I've tried a few herbal colorants and have found that the greens and blues fade away and the oranges stick much longer but shift.  The only pinks I've tried have been clay based.


----------



## Guest (Jul 11, 2009)

Thanks for your wonderful replies. Maybe one day I'll use a synthetic colour to see what I've been missing. It's not going to happen for ages yet though as I still haven't experimented with all the different natural colours available.


----------



## vivcarm (Jul 11, 2009)

WOW SFB, they are great!


----------



## ChrissyB (Jul 11, 2009)

I love that green colour.


----------



## LJA (Jul 11, 2009)

Soapforbreakfast, I love those!!  The colors are great!


----------



## Tabitha (Jul 11, 2009)

Fabulous!


----------



## twilightluver (Jul 11, 2009)

i like them..almost smell them..


----------



## Vinca Leaf (Jul 11, 2009)

So, you boil it to break down the enzymes??? BRILLIANT!!!

And, those are some snazzy soaps!


----------



## Guest (Jul 11, 2009)

Vinca Leaf said:
			
		

> So, you boil it to break down the enzymes??? BRILLIANT!!!



Yes, that's the one! enzyme breakin.

Thanks for all your feedback


----------



## xraygrl (Jul 11, 2009)

just GAWJUS!


----------



## Mandarin (Jul 12, 2009)

Very creative!


----------



## artisan soaps (Jul 13, 2009)

..


----------



## Guest (Jul 14, 2009)

I'll update this thread in a week or so. Right now they haven't changed


----------



## topcat (Jul 14, 2009)

Seriously loving your colours and the whole look...beautiful soap!  I too am interested in the green colour being retained.  I have read somewhere on here that you can treat mint to help keep the colour but I couldn't remember what to do.  Thanks in advance for the future feedback on any colour change you notice.

Tanya


----------



## kittywings (Jul 14, 2009)

Does the mint scent it (enough to not use FO)?


----------



## Guest (Jul 14, 2009)

The spear mint eo is actually overpowering the rosemary eo. I wish I hadn't followed the instructions on rainbow meadow which said 3 parts spearmint to 2 rosemary.


----------



## kittywings (Jul 15, 2009)

Guess who just steeped some mint leaves!!!
<---------


----------



## Guest (Aug 19, 2009)

Good news 

Over 6 weeks and they're still green. No brownness/rancidity has occured.


----------



## vivcarm (Aug 19, 2009)

Soap_for_breakfast said:
			
		

> The spear mint eo is actually overpowering the rosemary eo. I wish I hadn't followed the instructions on rainbow meadow which said 3 parts spearmint to 2 rosemary.



How does it smell now SFB?


----------



## Bnky (Aug 19, 2009)

Soap for Breakfast, these are gorgeous!  The green and pale pink really look nice together.  Where do you find yellow dock root powder?

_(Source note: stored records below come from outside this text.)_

Lemma merge_step_ok s0 i0 l0 m :
  merge_ok s0 i0 l0 m -> merge_cond m = true -> merge_ok s0 i0 l0 (merge_step m).
Proof.
  intros M Hc. destruct (merge_buddy _ _ _ _ M Hc) as [Hl Fb].
  destruct M as [Hi Hl' Eb Ht Hq (L & I & C) Hu Hown Hcov].
  destruct m as [s i b l]. cbn [mg_s mg_page_index mg_buddy_index mg_level] in *.
  assert (frames_number s = frames_number s0) as En by apply Ht.
  assert (0 <= l < BUDDY_MAXLEVEL - 1) as Hl2 by lia. rewrite <- En in Hi.
  destruct (merge_shape s i b l L Hl2 Hi I Eb Fb) as (Hne & Eh & Hd & Hlo & Hhi).
  destruct (merge_facts s i b l L Hl2 Hi I C Eb Fb) as (Ep & Elv & Ebi & En' & _ & _ & _).
  destruct (merge_b_in s i b l L Hl2 Hi I Eb Fb) as (xs & ys & EL).
  pose proof (merge_clean s i b l L Hl2 Hi I C Eb Fb xs ys EL) as C'.
  pose proof (merge_inv s i b l L Hl2 Hi I C Eb Fb xs ys EL) as I'.
  pose proof (merge_used s i b l L Hl2 Hi I C Eb Fb) as U'.
  pose proof (pow2_pos l ltac:(lia)) as Hp.
  destruct (mark_ne i l s b Hne) as (_ & _ & _ & Epb).
  assert (prev_of s b <= frames_number s) as Hprev.
  { rewrite <- Epb. destruct (merge_neighbours s i b l L Hl2 C xs ys EL) as [[[-> _]|[Hin _]] _]; [reflexivity|].
    apply (inv_mem_lt _ _ _ I) in Hin; [rewrite frames_number_mark in Hin; lia|unfold BUDDY_MAXLEVEL in *; lia]. }
  split; rewrite ?Elv; rewrite ?Ep.
  - lia.
  - unfold BUDDY_MAXLEVEL in *. lia.
  - rewrite Ebi. reflexivity.
  - apply same_table_merge. exact Ht.
  - intros j Hj. rewrite En' in Hj. rewrite merge_tail; try lia. apply Hq. exact Hj.
  - rewrite Ep in I', C'. eauto.
  - intros j k. rewrite Ep in U'. rewrite U', Hu. split.
    + intros [[[|[? _]] ?]|]; [tauto|contradiction|tauto].
    + intros [[Hx Hy]|]; [left|tauto]. split; [tauto|]. intros ->. eauto.
  - intros k Hk. destruct (Z.eq_dec i (Z.min i b)) as [E|]; [rewrite <- E in *; eauto|].
    assert (Z.min i b = b) as E by lia. rewrite E in *.
    destruct (Z.eq_dec b i0) as [|Hb0]; [assumption|exfalso].
    assert (used_block (mark_allocated i l s) b k) as (_ & Hx & _) by (apply Hu; auto).
    destruct (mark_ne i l s b Hne) as (Ef & _). destruct Fb as (_ & Hf & _).
    rewrite Ef, Hf in Hx. discriminate.
  - destruct Hcov. rewrite pow2_S by lia. lia.
Qed.

(** [free_ok]: what the release of block [i] of level [l] yields. *)
Definition free_ok (s : pmm) (i l : Z) (s' : pmm) : Prop :=
  buddy_ok s' /\ clean_heads s' /\ same_table s s'
  /\ (forall j k, used_block s' j k <-> used_block s j k /\ j <> i)
  /\ exists b k, free_block s' b k /\ b <= i /\ i + 2 ^ l <= b + 2 ^ k
       /\ (k = BUDDY_MAXLEVEL - 1 \/ ~ free_block s' (Z.lxor b (bit k)) k).

Lemma merge_start s L i l :
  buddy_inv s L -> clean_heads s -> quiet_tail s -> used_block s i l ->
  0 <= l < BUDDY_MAXLEVEL -> merge_ok s i l (MergeSt s i (Z.lxor i (bit l)) l).
Proof.
  intros I C Q U Hl. split; cbn [mg_s mg_page_index mg_buddy_index mg_level].
  - apply U.
  - exact Hl.
  - reflexivity.
  - apply same_table_refl.
  - exact Q.
  - exists L. split; [apply mark_id_inv; auto|].
    apply mark_id_clean; auto. apply (clean_chains_iff _ _ I), C.
  - intros j k. destruct (Z.eq_dec j i) as [->|Hj].
    + destruct (mark_eq i l s) as [Ef El]; [unfold BUDDY_MAXLEVEL in *; lia|].
      unfold used_block at 1. rewrite Ef, El. split; [intros (_ & _ & ->); auto|].
      intros [[_ []]|[_ ->]]; [reflexivity|]. repeat split; apply U.
    + rewrite (used_transfer s (mark_allocated i l s) [i]); [tauto|reflexivity| |apply not_in_single, Hj].
      intros x _ Hx. apply not_elem_of_cons in Hx as [Hx _]. destruct (mark_ne i l s x Hx) as (? & ? & _); auto.
  - auto.
  - lia.
Qed.

Lemma merge_end s i l m :
  merge_ok s i l m -> merge_cond m = false -> used_block s i l ->
  free_ok s i l (push_free (mg_page_index m) (mg_level m) (mg_s m)).
Proof.
  intros [Hi Hl Eb Ht Hq (L & I & C) Hu Hown Hcov] Hc U.
  destruct m as [s1 p b k]. cbn [mg_s mg_page_index mg_buddy_index mg_level] in *.
  assert (frames_number s1 = frames_number s) as En by apply Ht. rewrite <- En in Hi.
  destruct (push_facts' s1 p k L Hl Hi I) as (En' & _ & Hf & Hlv & _ & _ & Ho & _).
  split; [eexists; apply (push_inv s1 p k L Hl Hi I)|].
  split; [apply (push_clean s1 p k L Hl Hi I C)|].
  split; [apply same_table_push, Ht|]. split.
  - intros j x. rewrite (push_used s1 p k L Hl Hi I), Hu. split.
    + intros [[|[]] ?]; [assumption|contradiction].
    + intros [Hx Hj]. split; [auto|]. intros ->. eauto.
  - exists p, k. split; [split; [rewrite En'; exact Hi|auto]|]. split; [apply Hcov|]. split; [apply Hcov|].
    unfold merge_cond in Hc. cbn [mg_s mg_page_index mg_buddy_index mg_level] in Hc.
    destruct (Z.ltb_spec k (BUDDY_MAXLEVEL - 1)) as [Hk|Hk]; [right|left; lia].
    cbn [andb] in Hc. rewrite <- Eb. intros (_ & Fb & Flv).
    destruct (Z.eq_dec b p) as [E|Hbp].
    { rewrite E in Eb. unfold BUDDY_MAXLEVEL in *. rewrite bit_pow2 in Eb by lia.
      assert (Z.lxor p p = Z.lxor p (Z.lxor p (2 ^ k))) as Ex by congruence.
      rewrite <- Z.lxor_assoc, Z.lxor_nilpotent, Z.lxor_0_l in Ex.
      pose proof (pow2_pos k). lia. }
    destruct (Ho b Hbp) as (E1 & E2 & _). destruct (mark_ne p k s1 b Hbp) as (E3 & E4 & _).
    rewrite E1, E3 in Fb. rewrite E2, E4 in Flv. unfold flags_of, level_of in *.
    rewrite Fb, Flv, Z.eqb_refl in Hc. discriminate.
Qed.

Lemma free_block_spec s i l :
  buddy_ok s -> clean_heads s -> quiet_tail s -> used_block s i l ->
  exists s', buddy_system_free_frame_page_block i s = Some (1, s') /\ free_ok s i l s'.
Proof.
  intros (L & I) C Q U. pose proof U as (Hi & Hf & Hlv).
  assert (0 <= l < BUDDY_MAXLEVEL) as Hl.
  { rewrite <- Hlv. apply (inv_fits _ _ _ I i Hi). right. exact Hf. }
  unfold buddy_system_free_frame_page_block.
  destruct (Z.leb_spec (frames_number s) i); [lia|].
  change (pf_flags (page s i)) with (flags_of s i). rewrite Hf.
  change (pf_level (page s i)) with (level_of s i). rewrite Hlv. simpl.
  destruct (while_total (merge_ok s i l) (fun m => BUDDY_MAXLEVEL - mg_level m) 11
    merge_cond merge_step (MergeSt s i (Z.lxor i (bit l)) l)) as (m & -> & M & Hc).
  - apply (merge_start s L); assumption.
  - intros m M Hc. split; [apply merge_step_ok; assumption|].
    unfold merge_step. destruct (_ <? _); cbn [mg_level]; lia.
  - intros m M. pose proof (mo_level _ _ _ _ M). lia.
  - cbn [mg_level]. unfold BUDDY_MAXLEVEL in *. lia.
  - simpl. eexists. split; [reflexivity|]. apply merge_end; assumption.
Qed.
End proofs.
Lemma init_zone_spec :
  exists s', init_zone ke (MmapEntry 0x100000 0 len 0 typ) s = Some s'
    /\ buddy_ok s' /\ clean_heads s' /\ table_ok s'
    /\ (forall i l, ~ used_block s' i l)
    /\ frames_number s' = zone_frames
    /\ nm_base (normal_mem s') = zone_base
    /\ nm_frames (normal_mem s') = ke
    /\ (forall j, 0 <= j -> (2 ^ 10 | j) -> j + 2 ^ 10 <= zone_frames -> free_block s' j 10).
Proof.
  pose proof zone_bounds as [Hb1 Hb2]. pose proof zone_base_spec as (Hb3 & Hb4 & Hb5).
  unfold init_zone. cbn [base_addr_low base_addr_high length_low length_high].
  change (u32 (Z.shiftl 0 16)) with 0.
  rewrite !Z.add_0_l. rewrite (u32_small 0x100000), (u32_small len),
    (u32_small (0x100000 + len)), (u32_small (0x100000 + len - ke)) by (unfold in_u32; lia).
  change (PAGE_FRAME_SIZE + SIZEOF_PAGE_FRAME) with 4118. fold zone_frames.
  rewrite (u32_small zone_frames) by (unfold in_u32; lia).
  change SIZEOF_PAGE_FRAME with 22. unfold ALIGN_MASK_HELPER.
  rewrite (u32_small (zone_frames * 22)), (u32_small (ke + zone_frames * 22)),
    (u32_small (ke + zone_frames * 22 + 0xFFF)) by (unfold in_u32; lia).
  replace (ke + zone_frames * 22 + 0xFFF) with (ke + 22 * zone_frames + 4095) by lia.
  fold zone_base.
  set (n := NormalMem _ _ _ _ _). set (s0 := Pmm n _).
  assert (frames_number s0 = zone_frames) as Ef by reflexivity.
  assert (forall j, 0 <= j < zone_frames ->
    page s0 j = PageFrame 1 0 (u32 (zone_base + j * PAGE_FRAME_SIZE)) j zone_frames zone_frames 0) as Hpg.
  { intros j Hj. apply init_frames_lookup, Hj. }
  assert (forall l, 0 <= l < BUDDY_MAXLEVEL -> free_list s0 l = zone_frames) as Hfl.
  { intros l Hl. apply init_free_lists, Hl. }
  destruct (carve_spec s0) as (s' & E & Hok & Hcl & Ht & Hnu & Hlarge); [rewrite Ef; lia| |].
  - split; cbn [cv_i cv_s cv_size cv_level]; rewrite ?Ef.
    + lia.
    + split; [unfold BUDDY_MAXLEVEL; lia|reflexivity].
    + apply Z.divide_0_r.
    + apply same_table_refl.
    + intros j Hj. unfold flags_of, prev_of. rewrite Hpg by lia. auto.
    + intros j Hj. unfold flags_of. rewrite Hpg by lia. simpl. lia.
    + intros l Hl Hne. rewrite Hfl in Hne by (unfold BUDDY_MAXLEVEL in *; lia). contradiction.
    + intros j Hj. lia.
    + exists (fun _ => []). split; [|split; [reflexivity|unfold BUDDY_MAXLEVEL; lia]].
      split; [rewrite Ef; lia|apply tiling_zero| | |intros; apply NoDup_nil_2].
      * intros l Hl. apply Hfl, Hl.
      * intros l j _. split; [intros Hx; apply elem_of_nil in Hx as []|intros [(? & _) ?]; lia].
  - exists s'. split; [exact E|]. split; [exact Hok|]. split; [exact Hcl|].
    destruct Ht as (Eb & Efr & En & Hx).
    assert (nm_base (normal_mem s') = zone_base) as Eb' by exact Eb.
    assert (nm_frames (normal_mem s') = ke) as Efr' by exact Efr.
    assert (frames_number s' = zone_frames) as En' by exact En.
    rewrite En' in Hlarge.
    split; [|auto 10]. split; rewrite ?Eb', ?Efr', ?En'.
    + unfold SIZEOF_PAGE_FRAME. lia.
    + split; [lia|]. split; [exact Hb4|unfold PAGE_FRAME_SIZE; lia].
    + intros i Hi. destruct (Hx i) as (-> & _). rewrite Hpg by exact Hi. reflexivity.
    + intros i Hi. destruct (Hx i) as (_ & -> & _). rewrite Hpg by exact Hi. simpl.
      unfold PAGE_FRAME_SIZE. rewrite u32_small by (unfold in_u32; lia). lia.
Qed.
End zone.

Bnky


----------



## Vinca Leaf (Aug 21, 2009)

YAY!  I totally wanna do this now!


----------



## Guest (Aug 21, 2009)

Bnky said:
			
		

> Soap for Breakfast, these are gorgeous!  The green and pale pink really look nice together.  Where do you find yellow dock root powder? Bnky



Good old eBay.


The smell has calmed down a bit but it's still very much there. I used a piece already and I'm so pleased with it.


----------



## jarvan (Aug 21, 2009)

Do you suppose boiling would work for most vegetable matter to preserve it's natural color?


----------



## jarvan (Aug 21, 2009)

Do you suppose boiling would work for most vegetable matter to preserve it's natural color?


----------



## kittywings (Aug 22, 2009)

FYI- I got my yellow dock root at Sprouts (a farmer's market-y type grocery store)... they'd probably have it in the natural section of grocery stores or at health food stores.


----------



## Guest (Aug 22, 2009)

jarvan said:
			
		

> Do you suppose boiling would work for most vegetable matter to preserve it's natural color?



It's supposed to work for parsley which I tried until the smell put me off. I threw it in the bin. I'm not sure about other veg.

Some people are lucky to have YDR growing  in their neighbourhood. Not me though.


----------



## angbaby4974 (Aug 23, 2009)

so it's been a while since you made this, is the color still holding true?


----------



## Guest (Aug 24, 2009)

angbaby4974 said:
			
		

> so it's been a while since you made this, is the color still holding true?



Indeed. Still green


----------



## angbaby4974 (Aug 24, 2009)

Most excellent!!!!


----------



## pink-north (Sep 25, 2009)

I think the soap is fabulous! So you boil it all not or just put boiling water over it and let is sit all night? BTW does anyone have a "scientific" explanation as to why this works?

I really like the pink star in the middle.


----------